Exercise data:

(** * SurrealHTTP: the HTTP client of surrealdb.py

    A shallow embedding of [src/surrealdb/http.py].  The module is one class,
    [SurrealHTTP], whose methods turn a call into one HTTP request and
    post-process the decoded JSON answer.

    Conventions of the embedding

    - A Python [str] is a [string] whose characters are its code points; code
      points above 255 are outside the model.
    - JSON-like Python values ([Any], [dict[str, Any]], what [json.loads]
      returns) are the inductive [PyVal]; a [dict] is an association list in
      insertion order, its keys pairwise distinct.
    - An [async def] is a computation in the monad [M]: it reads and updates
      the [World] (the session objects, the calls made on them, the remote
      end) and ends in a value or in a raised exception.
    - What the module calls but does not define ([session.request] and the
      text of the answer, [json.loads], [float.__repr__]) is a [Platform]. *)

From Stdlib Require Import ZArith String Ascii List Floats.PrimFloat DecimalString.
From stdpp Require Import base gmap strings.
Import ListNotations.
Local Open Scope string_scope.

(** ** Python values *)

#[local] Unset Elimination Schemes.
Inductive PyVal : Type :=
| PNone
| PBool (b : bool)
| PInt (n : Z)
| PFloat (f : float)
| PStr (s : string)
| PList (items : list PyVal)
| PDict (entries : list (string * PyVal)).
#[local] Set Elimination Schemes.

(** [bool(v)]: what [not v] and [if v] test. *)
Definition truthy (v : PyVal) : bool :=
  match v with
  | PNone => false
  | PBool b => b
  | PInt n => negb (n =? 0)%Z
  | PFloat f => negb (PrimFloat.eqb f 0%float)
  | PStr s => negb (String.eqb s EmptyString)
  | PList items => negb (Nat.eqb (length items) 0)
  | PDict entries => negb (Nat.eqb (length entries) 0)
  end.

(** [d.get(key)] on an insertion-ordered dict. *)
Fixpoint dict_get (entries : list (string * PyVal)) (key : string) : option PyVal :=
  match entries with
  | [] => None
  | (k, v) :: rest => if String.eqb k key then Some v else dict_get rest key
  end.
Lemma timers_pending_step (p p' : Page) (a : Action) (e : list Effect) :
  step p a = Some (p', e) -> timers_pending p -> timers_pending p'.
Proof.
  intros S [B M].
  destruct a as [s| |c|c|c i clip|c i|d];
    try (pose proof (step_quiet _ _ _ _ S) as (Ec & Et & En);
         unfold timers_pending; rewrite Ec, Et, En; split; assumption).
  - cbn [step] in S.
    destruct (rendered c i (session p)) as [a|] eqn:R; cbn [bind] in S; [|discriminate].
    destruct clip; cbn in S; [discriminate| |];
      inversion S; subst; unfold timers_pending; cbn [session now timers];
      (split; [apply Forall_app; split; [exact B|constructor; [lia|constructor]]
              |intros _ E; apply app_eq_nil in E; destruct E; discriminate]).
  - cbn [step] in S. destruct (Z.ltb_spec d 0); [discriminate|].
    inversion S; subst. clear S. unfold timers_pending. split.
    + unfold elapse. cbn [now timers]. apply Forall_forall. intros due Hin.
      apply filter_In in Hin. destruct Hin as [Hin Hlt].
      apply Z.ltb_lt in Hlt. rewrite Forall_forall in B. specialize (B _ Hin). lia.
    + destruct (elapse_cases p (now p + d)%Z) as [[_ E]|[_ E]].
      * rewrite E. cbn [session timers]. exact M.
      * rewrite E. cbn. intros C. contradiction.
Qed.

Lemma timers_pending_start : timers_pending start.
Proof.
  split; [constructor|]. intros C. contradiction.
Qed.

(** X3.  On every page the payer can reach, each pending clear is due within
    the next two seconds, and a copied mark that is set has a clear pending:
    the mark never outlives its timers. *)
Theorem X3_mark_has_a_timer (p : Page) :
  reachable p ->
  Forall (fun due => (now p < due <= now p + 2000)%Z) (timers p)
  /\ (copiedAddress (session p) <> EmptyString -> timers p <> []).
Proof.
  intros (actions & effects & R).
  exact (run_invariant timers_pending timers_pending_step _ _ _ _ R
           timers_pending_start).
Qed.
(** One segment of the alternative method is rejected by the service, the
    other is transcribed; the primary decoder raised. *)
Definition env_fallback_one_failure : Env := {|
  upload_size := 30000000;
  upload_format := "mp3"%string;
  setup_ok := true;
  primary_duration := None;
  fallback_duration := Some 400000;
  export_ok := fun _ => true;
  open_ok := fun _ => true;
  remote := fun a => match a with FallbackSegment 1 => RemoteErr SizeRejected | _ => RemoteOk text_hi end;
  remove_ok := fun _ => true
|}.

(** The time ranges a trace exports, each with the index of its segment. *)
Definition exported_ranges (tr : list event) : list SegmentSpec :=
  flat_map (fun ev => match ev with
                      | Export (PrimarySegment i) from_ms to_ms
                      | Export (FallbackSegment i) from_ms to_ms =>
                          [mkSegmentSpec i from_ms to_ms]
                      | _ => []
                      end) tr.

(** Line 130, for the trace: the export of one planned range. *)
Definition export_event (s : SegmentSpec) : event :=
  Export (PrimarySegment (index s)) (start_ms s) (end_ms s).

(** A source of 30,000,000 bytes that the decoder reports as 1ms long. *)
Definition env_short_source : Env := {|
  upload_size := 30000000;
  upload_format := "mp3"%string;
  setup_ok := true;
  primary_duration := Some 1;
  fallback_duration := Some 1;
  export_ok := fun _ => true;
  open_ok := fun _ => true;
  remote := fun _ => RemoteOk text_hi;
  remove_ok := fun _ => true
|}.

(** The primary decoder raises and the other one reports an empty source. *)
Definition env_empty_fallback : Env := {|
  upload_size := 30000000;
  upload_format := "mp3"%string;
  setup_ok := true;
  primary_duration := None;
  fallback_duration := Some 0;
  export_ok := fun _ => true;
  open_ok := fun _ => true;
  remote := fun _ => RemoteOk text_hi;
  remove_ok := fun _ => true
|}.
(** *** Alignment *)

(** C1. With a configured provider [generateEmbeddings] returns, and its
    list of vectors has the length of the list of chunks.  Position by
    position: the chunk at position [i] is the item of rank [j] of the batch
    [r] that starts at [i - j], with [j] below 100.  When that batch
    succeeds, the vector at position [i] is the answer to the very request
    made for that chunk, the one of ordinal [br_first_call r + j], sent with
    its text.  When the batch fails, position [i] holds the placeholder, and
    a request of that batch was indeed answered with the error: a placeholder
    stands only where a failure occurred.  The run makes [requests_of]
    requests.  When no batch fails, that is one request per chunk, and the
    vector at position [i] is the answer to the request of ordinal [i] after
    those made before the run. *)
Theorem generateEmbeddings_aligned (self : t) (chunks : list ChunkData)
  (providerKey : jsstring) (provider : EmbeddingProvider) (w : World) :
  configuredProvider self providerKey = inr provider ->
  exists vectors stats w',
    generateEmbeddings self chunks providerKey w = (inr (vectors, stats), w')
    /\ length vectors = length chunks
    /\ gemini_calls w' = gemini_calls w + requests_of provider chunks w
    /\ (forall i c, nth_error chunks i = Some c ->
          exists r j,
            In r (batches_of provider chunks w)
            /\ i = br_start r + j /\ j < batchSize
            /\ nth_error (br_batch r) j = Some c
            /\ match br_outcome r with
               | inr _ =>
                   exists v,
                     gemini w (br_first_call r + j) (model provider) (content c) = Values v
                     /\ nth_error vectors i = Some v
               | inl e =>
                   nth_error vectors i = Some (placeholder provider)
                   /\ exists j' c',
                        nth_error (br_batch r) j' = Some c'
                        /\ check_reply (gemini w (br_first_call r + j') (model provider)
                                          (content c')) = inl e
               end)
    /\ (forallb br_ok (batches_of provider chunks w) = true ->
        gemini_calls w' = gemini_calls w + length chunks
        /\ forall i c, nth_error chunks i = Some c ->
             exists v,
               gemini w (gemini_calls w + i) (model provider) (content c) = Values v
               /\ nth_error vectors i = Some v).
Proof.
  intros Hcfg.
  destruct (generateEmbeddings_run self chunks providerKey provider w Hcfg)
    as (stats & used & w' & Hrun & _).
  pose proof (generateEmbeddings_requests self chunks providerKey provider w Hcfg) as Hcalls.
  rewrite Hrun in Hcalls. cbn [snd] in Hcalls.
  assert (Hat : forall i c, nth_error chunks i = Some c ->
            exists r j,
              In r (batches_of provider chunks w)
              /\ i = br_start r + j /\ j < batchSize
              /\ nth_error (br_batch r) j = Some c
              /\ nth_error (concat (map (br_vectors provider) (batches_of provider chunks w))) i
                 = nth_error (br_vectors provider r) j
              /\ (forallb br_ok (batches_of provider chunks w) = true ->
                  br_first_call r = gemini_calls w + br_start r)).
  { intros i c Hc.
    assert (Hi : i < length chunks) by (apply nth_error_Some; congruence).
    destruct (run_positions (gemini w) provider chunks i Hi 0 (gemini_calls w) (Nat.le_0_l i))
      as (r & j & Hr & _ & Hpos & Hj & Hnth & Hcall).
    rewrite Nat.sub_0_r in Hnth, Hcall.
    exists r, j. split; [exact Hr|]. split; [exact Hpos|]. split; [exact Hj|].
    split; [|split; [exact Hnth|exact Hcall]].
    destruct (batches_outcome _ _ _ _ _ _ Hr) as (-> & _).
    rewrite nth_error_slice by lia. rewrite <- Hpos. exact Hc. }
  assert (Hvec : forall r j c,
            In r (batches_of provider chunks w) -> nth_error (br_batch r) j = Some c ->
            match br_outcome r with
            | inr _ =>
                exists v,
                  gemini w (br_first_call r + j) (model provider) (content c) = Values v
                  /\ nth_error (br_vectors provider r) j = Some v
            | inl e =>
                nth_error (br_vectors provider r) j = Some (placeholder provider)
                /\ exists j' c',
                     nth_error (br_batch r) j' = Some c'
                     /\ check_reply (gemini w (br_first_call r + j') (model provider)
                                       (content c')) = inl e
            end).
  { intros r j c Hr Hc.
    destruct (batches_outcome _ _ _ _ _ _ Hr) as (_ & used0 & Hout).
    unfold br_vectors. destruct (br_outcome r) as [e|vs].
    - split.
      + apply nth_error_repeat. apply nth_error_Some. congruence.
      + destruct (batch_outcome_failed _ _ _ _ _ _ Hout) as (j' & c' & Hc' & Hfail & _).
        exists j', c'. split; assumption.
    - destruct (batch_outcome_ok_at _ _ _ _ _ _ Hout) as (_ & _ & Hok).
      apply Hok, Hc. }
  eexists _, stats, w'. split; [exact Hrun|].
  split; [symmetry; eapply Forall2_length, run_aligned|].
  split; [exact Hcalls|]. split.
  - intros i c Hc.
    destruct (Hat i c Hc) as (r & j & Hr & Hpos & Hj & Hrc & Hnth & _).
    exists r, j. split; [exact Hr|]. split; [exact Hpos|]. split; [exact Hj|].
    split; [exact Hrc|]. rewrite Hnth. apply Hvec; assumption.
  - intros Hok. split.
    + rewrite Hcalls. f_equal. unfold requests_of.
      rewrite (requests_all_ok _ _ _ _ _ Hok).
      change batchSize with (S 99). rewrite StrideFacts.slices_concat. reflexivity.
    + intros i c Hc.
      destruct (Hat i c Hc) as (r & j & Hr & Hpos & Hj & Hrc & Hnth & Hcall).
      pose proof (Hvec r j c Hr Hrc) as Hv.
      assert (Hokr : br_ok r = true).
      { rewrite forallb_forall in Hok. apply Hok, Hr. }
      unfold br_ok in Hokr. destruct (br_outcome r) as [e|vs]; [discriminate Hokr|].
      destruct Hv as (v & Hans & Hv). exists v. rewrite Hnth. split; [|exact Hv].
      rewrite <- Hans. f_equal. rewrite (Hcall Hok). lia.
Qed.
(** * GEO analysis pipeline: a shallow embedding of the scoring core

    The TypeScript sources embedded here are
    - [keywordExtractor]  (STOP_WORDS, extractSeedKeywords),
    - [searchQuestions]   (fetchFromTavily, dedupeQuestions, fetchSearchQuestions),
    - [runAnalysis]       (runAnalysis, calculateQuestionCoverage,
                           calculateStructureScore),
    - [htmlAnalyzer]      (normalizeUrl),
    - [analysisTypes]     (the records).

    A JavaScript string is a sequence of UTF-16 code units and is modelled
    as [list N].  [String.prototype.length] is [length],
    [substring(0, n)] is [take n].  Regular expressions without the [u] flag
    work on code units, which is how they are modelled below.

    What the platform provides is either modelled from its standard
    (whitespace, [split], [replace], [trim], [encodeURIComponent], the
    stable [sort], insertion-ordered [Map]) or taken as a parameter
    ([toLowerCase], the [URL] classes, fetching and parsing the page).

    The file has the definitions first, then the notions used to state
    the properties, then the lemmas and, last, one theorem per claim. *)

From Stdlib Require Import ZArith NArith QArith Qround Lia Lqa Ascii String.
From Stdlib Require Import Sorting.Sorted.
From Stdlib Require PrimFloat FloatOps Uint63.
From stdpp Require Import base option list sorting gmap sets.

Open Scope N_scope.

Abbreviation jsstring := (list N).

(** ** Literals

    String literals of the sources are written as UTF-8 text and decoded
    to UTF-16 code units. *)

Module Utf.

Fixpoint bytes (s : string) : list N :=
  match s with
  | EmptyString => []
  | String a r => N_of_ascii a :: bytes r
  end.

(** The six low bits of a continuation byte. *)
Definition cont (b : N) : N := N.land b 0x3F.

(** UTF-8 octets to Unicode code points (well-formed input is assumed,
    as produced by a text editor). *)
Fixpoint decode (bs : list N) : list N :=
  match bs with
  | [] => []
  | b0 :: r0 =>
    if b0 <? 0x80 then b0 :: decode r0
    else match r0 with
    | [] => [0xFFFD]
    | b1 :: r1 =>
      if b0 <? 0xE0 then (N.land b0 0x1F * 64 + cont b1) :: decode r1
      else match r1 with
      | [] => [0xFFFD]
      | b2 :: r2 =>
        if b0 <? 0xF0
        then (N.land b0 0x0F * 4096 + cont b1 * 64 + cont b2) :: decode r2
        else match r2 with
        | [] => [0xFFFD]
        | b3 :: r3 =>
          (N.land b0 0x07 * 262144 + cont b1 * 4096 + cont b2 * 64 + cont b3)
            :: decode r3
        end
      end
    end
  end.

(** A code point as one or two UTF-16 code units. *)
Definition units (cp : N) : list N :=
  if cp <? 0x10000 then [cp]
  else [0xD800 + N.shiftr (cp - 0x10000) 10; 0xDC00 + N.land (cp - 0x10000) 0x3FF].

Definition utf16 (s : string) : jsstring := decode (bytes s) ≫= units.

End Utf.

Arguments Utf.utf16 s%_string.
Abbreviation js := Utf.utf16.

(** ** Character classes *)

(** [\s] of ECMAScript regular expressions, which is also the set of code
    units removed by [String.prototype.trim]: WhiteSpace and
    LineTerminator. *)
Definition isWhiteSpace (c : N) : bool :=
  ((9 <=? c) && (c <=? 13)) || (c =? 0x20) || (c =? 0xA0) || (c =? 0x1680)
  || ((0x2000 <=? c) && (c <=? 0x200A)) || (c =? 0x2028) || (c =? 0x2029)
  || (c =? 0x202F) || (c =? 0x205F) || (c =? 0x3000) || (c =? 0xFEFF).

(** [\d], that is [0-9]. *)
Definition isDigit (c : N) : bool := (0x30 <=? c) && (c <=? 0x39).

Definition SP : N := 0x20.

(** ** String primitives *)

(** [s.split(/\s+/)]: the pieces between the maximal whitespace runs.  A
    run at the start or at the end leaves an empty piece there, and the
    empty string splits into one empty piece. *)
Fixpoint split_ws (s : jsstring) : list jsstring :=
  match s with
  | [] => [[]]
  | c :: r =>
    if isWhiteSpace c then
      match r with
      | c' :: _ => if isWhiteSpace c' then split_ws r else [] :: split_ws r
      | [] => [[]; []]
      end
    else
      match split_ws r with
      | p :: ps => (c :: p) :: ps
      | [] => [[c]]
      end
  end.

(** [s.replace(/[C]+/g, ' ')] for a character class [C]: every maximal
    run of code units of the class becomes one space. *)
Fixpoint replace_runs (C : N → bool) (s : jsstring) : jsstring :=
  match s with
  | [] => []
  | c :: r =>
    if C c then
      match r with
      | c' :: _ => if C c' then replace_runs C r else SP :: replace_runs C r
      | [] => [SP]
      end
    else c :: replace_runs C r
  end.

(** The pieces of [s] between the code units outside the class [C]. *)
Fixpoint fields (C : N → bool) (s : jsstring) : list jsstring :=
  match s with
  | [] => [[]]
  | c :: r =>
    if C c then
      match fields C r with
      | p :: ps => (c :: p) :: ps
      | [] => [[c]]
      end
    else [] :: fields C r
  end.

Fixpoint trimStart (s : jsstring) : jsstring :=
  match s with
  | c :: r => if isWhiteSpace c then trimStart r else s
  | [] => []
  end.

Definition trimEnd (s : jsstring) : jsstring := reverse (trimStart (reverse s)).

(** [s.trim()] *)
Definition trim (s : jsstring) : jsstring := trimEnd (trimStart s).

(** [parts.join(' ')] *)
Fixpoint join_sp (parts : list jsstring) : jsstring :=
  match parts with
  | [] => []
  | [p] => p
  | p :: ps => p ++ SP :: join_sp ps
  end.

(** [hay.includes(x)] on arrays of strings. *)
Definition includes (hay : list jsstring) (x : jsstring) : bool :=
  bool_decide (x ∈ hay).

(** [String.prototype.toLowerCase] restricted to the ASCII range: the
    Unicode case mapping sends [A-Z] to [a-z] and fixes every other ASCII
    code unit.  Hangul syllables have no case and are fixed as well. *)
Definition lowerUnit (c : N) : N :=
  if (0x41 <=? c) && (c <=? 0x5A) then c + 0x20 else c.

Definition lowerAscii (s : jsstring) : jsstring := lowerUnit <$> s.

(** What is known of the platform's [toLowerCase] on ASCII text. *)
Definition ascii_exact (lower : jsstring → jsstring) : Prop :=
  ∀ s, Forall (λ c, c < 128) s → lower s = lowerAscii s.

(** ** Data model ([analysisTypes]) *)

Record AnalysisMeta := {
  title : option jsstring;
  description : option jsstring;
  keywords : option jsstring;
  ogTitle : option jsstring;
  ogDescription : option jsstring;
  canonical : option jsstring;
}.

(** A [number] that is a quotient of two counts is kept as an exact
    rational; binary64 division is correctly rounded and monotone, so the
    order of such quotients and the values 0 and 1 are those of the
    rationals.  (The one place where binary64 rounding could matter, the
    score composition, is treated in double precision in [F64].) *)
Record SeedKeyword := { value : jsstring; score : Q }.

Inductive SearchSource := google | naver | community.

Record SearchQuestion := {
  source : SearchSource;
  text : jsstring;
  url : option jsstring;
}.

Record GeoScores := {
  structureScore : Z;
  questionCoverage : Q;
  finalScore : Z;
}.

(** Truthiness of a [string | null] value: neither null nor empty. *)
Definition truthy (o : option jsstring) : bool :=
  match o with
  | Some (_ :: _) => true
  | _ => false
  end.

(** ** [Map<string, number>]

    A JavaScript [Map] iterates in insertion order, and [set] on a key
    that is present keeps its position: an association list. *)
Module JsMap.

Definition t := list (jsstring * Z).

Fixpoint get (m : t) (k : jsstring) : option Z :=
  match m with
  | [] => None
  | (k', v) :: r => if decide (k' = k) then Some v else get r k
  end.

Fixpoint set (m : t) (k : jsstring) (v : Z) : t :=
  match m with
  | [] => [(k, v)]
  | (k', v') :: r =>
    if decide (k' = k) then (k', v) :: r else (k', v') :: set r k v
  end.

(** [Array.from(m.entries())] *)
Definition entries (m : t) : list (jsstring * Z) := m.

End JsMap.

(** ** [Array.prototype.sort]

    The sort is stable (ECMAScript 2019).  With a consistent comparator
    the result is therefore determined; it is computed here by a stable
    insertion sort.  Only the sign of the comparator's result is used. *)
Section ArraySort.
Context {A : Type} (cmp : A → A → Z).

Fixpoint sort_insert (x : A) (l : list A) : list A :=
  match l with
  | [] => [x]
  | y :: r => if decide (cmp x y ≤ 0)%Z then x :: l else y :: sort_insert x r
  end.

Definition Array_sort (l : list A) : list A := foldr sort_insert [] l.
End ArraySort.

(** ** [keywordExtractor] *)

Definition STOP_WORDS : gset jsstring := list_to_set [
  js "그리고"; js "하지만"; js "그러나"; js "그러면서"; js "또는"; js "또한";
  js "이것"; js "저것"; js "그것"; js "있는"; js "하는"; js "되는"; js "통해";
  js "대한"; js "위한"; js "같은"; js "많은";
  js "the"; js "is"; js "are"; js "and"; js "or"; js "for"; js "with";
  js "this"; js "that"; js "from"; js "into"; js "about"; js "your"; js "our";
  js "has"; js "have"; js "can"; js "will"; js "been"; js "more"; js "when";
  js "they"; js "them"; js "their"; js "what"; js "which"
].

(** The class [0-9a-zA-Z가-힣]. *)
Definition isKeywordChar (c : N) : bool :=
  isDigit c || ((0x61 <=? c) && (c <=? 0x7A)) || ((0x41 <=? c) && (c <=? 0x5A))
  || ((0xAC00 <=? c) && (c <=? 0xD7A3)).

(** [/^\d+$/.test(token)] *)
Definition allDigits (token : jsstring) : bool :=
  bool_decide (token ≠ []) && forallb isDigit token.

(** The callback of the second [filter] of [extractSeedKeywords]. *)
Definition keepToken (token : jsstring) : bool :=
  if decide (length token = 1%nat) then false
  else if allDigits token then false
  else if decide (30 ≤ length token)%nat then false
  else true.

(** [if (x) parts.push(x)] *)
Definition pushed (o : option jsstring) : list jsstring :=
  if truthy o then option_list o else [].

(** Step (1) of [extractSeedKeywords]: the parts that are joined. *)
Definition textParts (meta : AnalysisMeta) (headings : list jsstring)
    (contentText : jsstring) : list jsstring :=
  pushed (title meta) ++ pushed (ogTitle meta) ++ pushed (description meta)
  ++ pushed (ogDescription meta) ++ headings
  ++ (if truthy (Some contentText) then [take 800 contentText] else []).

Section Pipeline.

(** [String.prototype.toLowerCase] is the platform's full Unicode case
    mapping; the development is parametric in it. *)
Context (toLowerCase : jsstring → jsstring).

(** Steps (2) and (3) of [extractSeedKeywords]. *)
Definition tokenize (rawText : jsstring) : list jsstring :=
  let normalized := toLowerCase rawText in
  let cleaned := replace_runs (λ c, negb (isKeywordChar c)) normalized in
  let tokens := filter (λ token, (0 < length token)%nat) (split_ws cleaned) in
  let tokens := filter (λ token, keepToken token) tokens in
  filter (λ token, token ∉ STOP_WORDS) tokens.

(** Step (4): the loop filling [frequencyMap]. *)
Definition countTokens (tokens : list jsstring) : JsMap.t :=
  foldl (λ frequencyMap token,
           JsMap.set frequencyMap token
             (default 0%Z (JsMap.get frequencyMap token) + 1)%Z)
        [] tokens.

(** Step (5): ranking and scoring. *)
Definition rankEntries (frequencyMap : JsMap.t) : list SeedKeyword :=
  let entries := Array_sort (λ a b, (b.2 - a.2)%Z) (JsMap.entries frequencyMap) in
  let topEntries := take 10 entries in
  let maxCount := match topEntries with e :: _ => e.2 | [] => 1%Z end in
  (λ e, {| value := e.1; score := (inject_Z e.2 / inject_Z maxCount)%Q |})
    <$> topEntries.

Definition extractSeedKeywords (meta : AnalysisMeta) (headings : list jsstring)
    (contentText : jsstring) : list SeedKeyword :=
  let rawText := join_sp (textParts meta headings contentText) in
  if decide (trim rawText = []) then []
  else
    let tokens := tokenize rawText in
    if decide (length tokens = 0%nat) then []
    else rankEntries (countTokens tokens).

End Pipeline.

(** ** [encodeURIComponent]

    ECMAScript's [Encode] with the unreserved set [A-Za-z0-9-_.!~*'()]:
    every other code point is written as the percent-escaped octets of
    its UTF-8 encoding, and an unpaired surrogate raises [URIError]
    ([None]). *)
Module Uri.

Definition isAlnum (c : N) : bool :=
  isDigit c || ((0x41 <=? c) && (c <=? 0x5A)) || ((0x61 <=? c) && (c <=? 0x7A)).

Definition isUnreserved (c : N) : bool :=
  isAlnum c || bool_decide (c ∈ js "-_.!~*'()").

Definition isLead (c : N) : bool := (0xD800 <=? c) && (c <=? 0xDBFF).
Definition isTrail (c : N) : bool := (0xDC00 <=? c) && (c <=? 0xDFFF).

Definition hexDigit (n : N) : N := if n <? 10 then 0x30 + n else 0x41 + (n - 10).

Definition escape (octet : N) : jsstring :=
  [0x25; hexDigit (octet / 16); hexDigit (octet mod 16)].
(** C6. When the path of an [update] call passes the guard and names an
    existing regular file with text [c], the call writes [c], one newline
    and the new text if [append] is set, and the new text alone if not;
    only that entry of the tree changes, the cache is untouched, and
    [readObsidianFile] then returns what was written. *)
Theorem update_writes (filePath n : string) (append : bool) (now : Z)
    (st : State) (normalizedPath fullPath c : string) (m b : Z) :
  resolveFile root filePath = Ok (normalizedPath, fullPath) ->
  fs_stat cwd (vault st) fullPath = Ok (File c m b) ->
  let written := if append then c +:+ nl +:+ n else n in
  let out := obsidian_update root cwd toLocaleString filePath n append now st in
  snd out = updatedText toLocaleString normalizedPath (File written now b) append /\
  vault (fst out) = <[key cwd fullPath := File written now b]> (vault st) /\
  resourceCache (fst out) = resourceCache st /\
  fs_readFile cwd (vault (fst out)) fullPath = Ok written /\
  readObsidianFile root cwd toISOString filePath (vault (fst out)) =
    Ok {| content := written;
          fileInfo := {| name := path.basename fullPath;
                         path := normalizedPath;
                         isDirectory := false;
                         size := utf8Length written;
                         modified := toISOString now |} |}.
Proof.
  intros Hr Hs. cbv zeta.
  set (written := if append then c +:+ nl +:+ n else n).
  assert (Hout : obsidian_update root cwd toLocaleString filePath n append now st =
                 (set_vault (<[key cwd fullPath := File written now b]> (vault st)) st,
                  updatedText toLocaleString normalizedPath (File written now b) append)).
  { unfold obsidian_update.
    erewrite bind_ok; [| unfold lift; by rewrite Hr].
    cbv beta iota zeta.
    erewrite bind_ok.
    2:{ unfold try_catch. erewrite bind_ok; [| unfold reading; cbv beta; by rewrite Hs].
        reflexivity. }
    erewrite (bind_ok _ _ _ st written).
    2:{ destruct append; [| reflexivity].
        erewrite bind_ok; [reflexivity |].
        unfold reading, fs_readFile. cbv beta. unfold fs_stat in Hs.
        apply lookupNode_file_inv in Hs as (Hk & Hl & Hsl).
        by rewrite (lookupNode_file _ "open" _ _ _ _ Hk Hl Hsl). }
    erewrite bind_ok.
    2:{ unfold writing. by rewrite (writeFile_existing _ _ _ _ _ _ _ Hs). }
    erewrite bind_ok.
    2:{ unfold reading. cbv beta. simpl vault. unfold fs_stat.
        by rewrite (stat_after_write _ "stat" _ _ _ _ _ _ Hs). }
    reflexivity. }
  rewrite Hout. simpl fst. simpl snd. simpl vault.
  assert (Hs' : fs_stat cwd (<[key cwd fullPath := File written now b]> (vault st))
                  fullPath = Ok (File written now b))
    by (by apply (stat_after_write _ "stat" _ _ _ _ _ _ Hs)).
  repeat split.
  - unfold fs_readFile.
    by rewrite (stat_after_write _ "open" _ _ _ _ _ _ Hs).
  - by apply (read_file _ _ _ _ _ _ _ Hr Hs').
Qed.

Task to carry out:
Only the lines from the one containing "The file has" through the one containing "From Stdlib Require PrimFloat" are to be retyped, both boundary lines included, with no other material.

Output of the exercise:
    The file has the definitions first, then the notions used to state
    the properties, then the lemmas and, last, one theorem per claim. *)

From Stdlib Require Import ZArith NArith QArith Qround Lia Lqa Ascii String.
From Stdlib Require Import Sorting.Sorted.
From Stdlib Require PrimFloat FloatOps Uint63.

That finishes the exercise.